Slide 5: Market Size
We would hate for investors to get bored, so we changed up the next slide with a black background. To detail the potential market for the 2005 YouTube, we chose a carousel slide that allowed us to split the info from the original into two sections, one appearing after the other. How much more interesting is our slide with engaging photos alongside the information?
Slide 6: Competition
Even though most of us don’t remember any video-sharing sites before YouTube, it did have some early competition in 2005. YouTube’s original slide was as boring as you can get, just a list of names. However using our logo grid template, we were able to transform the slide with colorful brand logos instead of a typed list of names.
Slide 7: Product Development
To transform another of YouTube’s dull original slides, we took the bulleted list and inserted each item into an arrow bar graph.
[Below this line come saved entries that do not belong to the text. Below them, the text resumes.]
(** The command a path of names leads to. *)
Fixpoint commandAt (c : Command) (path : list jsstring) : option Command :=
  match path with
  | [] => Some c
  | n :: rest =>
      match findCommand n (commands c) with
      | Some sub => commandAt sub rest
      | None => None
      end
  end.

(** What [outputHelp] of the command at [path] writes: the help of the
    command, then the listener [addHelpText ("after", text)] installed
    on that command writes [`${text}\n`], unless the text is empty. *)
Definition helpTexts (program : Command) (path : list jsstring) : list jsstring :=
  helpInformation h path
  :: match commandAt program path with
     | Some c =>
         if truthy_text (helpTextAfter c)
         then [match helpTextAfter c with Some text => text | None => [] end ++ LF]
         else []
     | None => []
     end.

Fixpoint write_each (write : jsstring -> M unit) (texts : list jsstring) : M unit :=
  match texts with
  | [] => ret tt
  | t :: rest => write t ;; write_each write rest
  end.

(** No command of the tree of [c], [c] included, was given a text after
    its help. *)
Fixpoint plain_help (c : Command) : bool :=
  match c with
  | Build_Command _ _ _ _ _ subs None => forallb plain_help subs
  | Build_Command _ _ _ _ _ _ (Some _) => false
  end.

(** [program.parseAsync (argv)]: commander writes through the sinks
    given to [configureOutput] and, under [exitOverride ()], throws a
    [CommanderError] where it would exit. *)
Definition parseAsync (rt : CliRuntime) (program : Command) (inv : Invocation)
  : M unit :=
  match parse program inv with
  | outputVersion =>
      writeOut rt (cliVersion h ++ LF) ;;
      throw (CommanderError 0%Z (js "commander.version") (cliVersion h))
  | outputHelp path =>
      write_each (writeOut rt) (helpTexts program path) ;;
      throw (CommanderError 0%Z (js "commander.helpDisplayed") (js "(outputHelp)"))
  | helpCommand path =>
      write_each (writeOut rt) (helpTexts program path) ;;
      throw (CommanderError 0%Z (js "commander.help") (js "(outputHelp)"))
  | helpAfterError path =>
      write_each (writeErr rt) (helpTexts program path) ;;
      throw (CommanderError 1%Z (js "commander.help") (js "(outputHelp)"))
  | usageError u =>
      let message := usageMessage h (usage_code u) (usage_subject u) in
      writeErr rt (message ++ LF) ;;
      throw (CommanderError 1%Z (usage_code u) message)
  | callAction l args => action l rt (program_opts inv) args
  end.

(** ** The entry point *)

Definition setObserved (code : Z) : M unit :=
  fun w => (Ret tt, set_observed code w).

Definition getObserved : M Z := fun w => (Ret (observedExitCode w), w).

Definition wrappedRt (rt : CliRuntime) : CliRuntime :=
  {| stdin := stdin rt;
     writeOut := writeOut rt;
     writeErr := writeErr rt;
     setExitCode := fun code => setObserved code ;; setExitCode rt code |}.

Definition runCli (argv : Invocation) (rt : CliRuntime) : M Z :=
  setObserved 0%Z ;;
  let wrapped := wrappedRt rt in
  let program := createProgram in
  exitCode <-
    try_catch (parseAsync wrapped program argv ;; ret 0%Z)
      (fun e =>
         match e with
         | CommanderError maybeExitCode _ _ => ret maybeExitCode
         | _ => printError wrapped e ;; ret 1%Z
         end) ;;
  observed <- getObserved ;;
  let finalExitCode := if negb (observed =? 0)%Z then observed else exitCode in
  setExitCode wrapped finalExitCode ;;
  ret finalExitCode.

(** ** Observations on a run *)

(** The world after the texts went to a sink, in order. *)
Definition emit_each (emit : jsstring -> world -> world) (texts : list jsstring)
  (w : world) : world :=
  fold_left (fun w t => emit t w) texts w.

(** The exit code the parser itself supplies. *)
Definition parser_exit_code (r : result unit) : Z :=
  match r with
  | Ret _ => 0%Z
  | Throw (CommanderError exitCode _ _) => exitCode
  | Throw _ => 1%Z
  end.

(** The SDK methods invoked by one invocation started in [w]. *)
Definition sdk_calls (argv : Invocation) (w : world) : list (jsstring * list value) :=
  calls (snd (runCli argv defaultRuntime w)).


Definition both_inputs_error : thrown :=
  JsError (js "Error") (js "Provide only one of --json or --json-file").

(** A projection of the world that neither sink nor the exit code
    touches. *)
Definition log_like {X} (f : world -> X) : Prop :=
  (forall t w, f (emit_out t w) = f w) /\
  (forall t w, f (emit_err t w) = f w) /\
  (forall c w, f (record_exit c w) = f w) /\
  (forall c w, f (set_observed c w) = f w).

Definition preserves {X A} (f : world -> X) (c : M A) : Prop :=
  forall w, f (snd (c w)) = f w.

(** What [parseAsync] lets escape. *)
Definition escapes (r : result unit) : Prop :=
  match r with
  | Ret _ => True
  | Throw (CommanderError _ _ _) => True
  | Throw (JsError _ _) => True
  | Throw _ => False
  end.

End Cli.

Arguments Ret {JSN A} a.
Arguments Throw {JSN A} e.

(** ** The version, the entry point, and what a run leaves behind *)

Section Entry.
Context {JSN : JSNumber}.
Variable h : host.

Notation "x <- c ;; k" := (bind c (fun x => k))
  (at level 61, c at next level, right associativity).
Notation "c ;; k" := (bind c (fun _ => k))
  (at level 61, right associativity).

(** The events of the input stream that [readStdinText] listens to. *)
Inductive StreamEvent :=
| data_event (chunk : jsstring)
| end_event
| error_event (e : thrown).

(** The promise of [readStdinText] over the events of [rt.stdin], from
    the [data] received so far: it settles at the first [end] or
    [error], and stays pending ([None]) when neither comes. *)
Fixpoint readStdinText_events (data : jsstring) (events : list StreamEvent)
  : option (result jsstring) :=
  match events with
  | [] => None
  | data_event chunk :: rest => readStdinText_events (data ++ chunk) rest
  | end_event :: _ => Some (Ret data)
  | error_event e :: _ => Some (Throw e)
  end.

(** [getCliVersion ()], from what [readFileSync] gives for
    [../package.json].  Inside its [try]: the read, [JSON.parse], and
    the read of [parsed.version], which throws on [null]. *)
Definition getCliVersion (package_json : result jsstring) : jsstring :=
  match package_json with
  | Throw _ => js "0.0.0"
  | Ret raw =>
      match JSON_parse raw with
      | None => js "0.0.0"
      | Some VNull => js "0.0.0"
      | Some parsed =>
          match get parsed "version" with
          | VStr version => version
          | _ => js "0.0.0"
          end
      end
  end.

(** What the last statement of the module reads of its process. *)
Record Process := {
  argv1 : option jsstring;
    (** [process.argv[1]] *)
  realpathSync : jsstring -> result jsstring;
  import_meta_url : jsstring;
  fileURLToPath : jsstring -> result jsstring;
  pathToFileURL_href : jsstring -> result jsstring;
    (** [pathToFileURL (path).href] *)
}.

(** The entry-point guard: the module runs the command line only when
    it is the script the process was started with, comparing real paths
    and, when a real path cannot be had, URLs. *)
Definition entrypoint (p : Process) (argv : Invocation) : M unit :=
  match argv1 p with
  | Some (c :: s) =>
      try_catch
        (entryReal <- lift (realpathSync p (c :: s)) ;;
         selfPath <- lift (fileURLToPath p (import_meta_url p)) ;;
         selfReal <- lift (realpathSync p selfPath) ;;
         if jsstring_eqb entryReal selfReal
         then runCli h argv (defaultRuntime h) ;; ret tt
         else ret tt)
        (fun _ =>
           entryHref <- lift (pathToFileURL_href p (c :: s)) ;;
           if jsstring_eqb (import_meta_url p) entryHref
           then runCli h argv (defaultRuntime h) ;; ret tt
           else ret tt)
  | _ => ret tt
  end.

(** *** Observations *)

(** A computation that writes one text to the output sink when it
    returns, and none when it throws. *)
Definition prints_once (c : M unit) : Prop :=
  forall w,
    match fst (c w) with
    | Ret _ => exists t, out (snd (c w)) = out w ++ [t]
    | Throw _ => out (snd (c w)) = out w
    end.

(** A computation that invokes at most one SDK method. *)
Definition calls_once {A} (c : M A) : Prop :=
  forall w,
    calls (snd (c w)) = calls w \/
    exists method args, calls (snd (c w)) = calls w ++ [(method, args)].

(** An option of the command line, when it is given. *)
Definition flag (long : string) (argument : option jsstring)
  : list (jsstring * option jsstring) :=
  match argument with
  | Some v => [(js long, Some v)]
  | None => []
  end.

(** A property of an options object, when it was supplied. *)
Definition supplied (key : string) (v : option jsstring) : list (jsstring * value) :=
  match v with
  | Some x => [(js key, VStr x)]
  | None => []
  end.

(** The value of an option declared with the converter [Number], and of
    one declared without converter: [undefined] when it is not given. *)
Definition numeric (argument : option jsstring) : value :=
  match argument with
  | Some v => VNum (Number_of_string v)
  | None => VUndefined
  end.

Definition verbatim (argument : option jsstring) : value :=
  match argument with
  | Some v => VStr v
  | None => VUndefined
  end.

(** The invocation with other command words. *)
Definition with_operands (argv : Invocation) (words : list jsstring) : Invocation :=
  {| versionFlag := versionFlag argv; helpFlag := helpFlag argv;
     apiKey := apiKey argv; operands := words; given := given argv |}.

End Entry.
The slide is not only colorful thanks to the brand-centric theme we already established, but the arrows’ appearance is brought to life through our animation.
Slide 8: Sales and Distribution
We repeated the previous “arrow bars” slide format onto this one, and it was super easy thanks to our custom theme. The animation ensures that audiences don’t miss a single moment of the presentation and keeps them engaged throughout.
Slide 9: Team
Any effective pitch deck needs to introduce investors to the team behind the product. Sadly, YouTube’s original pitch deck met this requirement with a wall of text. Each of the three founders were listed, along with their professional background. Sure, it was 2005, but shouldn’t someone have known text blocks are a good way to put audiences to sleep? We completely transformed this slide in our redesign with Beautiful.ai’s team members slide template that features images of each stakeholder with their names (in branded coloring) and professional information beneath.
Slide 10: Metrics
YouTube included a slide with the company’s metrics, but it didn’t feature much information – just its date of launch and a statement of its early success. We made sure we included the same statement, but we added some pizzazz with that same YouTube branded color scheme and a corresponding infographic that visually tells the story of success. We found all-important data from YouTube’s early days that illustrates its rise, and we inserted it into Beautiful.ai’s spline chart. Then, we brought the whole thing to life with animation.
Slide 11: Conclusion
The best presenters never just leave their audience hanging after presenting their slides. They leave a lasting impression by closing their presentations with a clincher: a final story, compelling statistic or inspirational quote that acts as the cherry on top of their presentations. We like to finish the pitch deck with a slide placeholder that gives them time for whatever clincher they choose, so we added an image slide to showcase YouTube’s logo to the end of our redesigned presentation.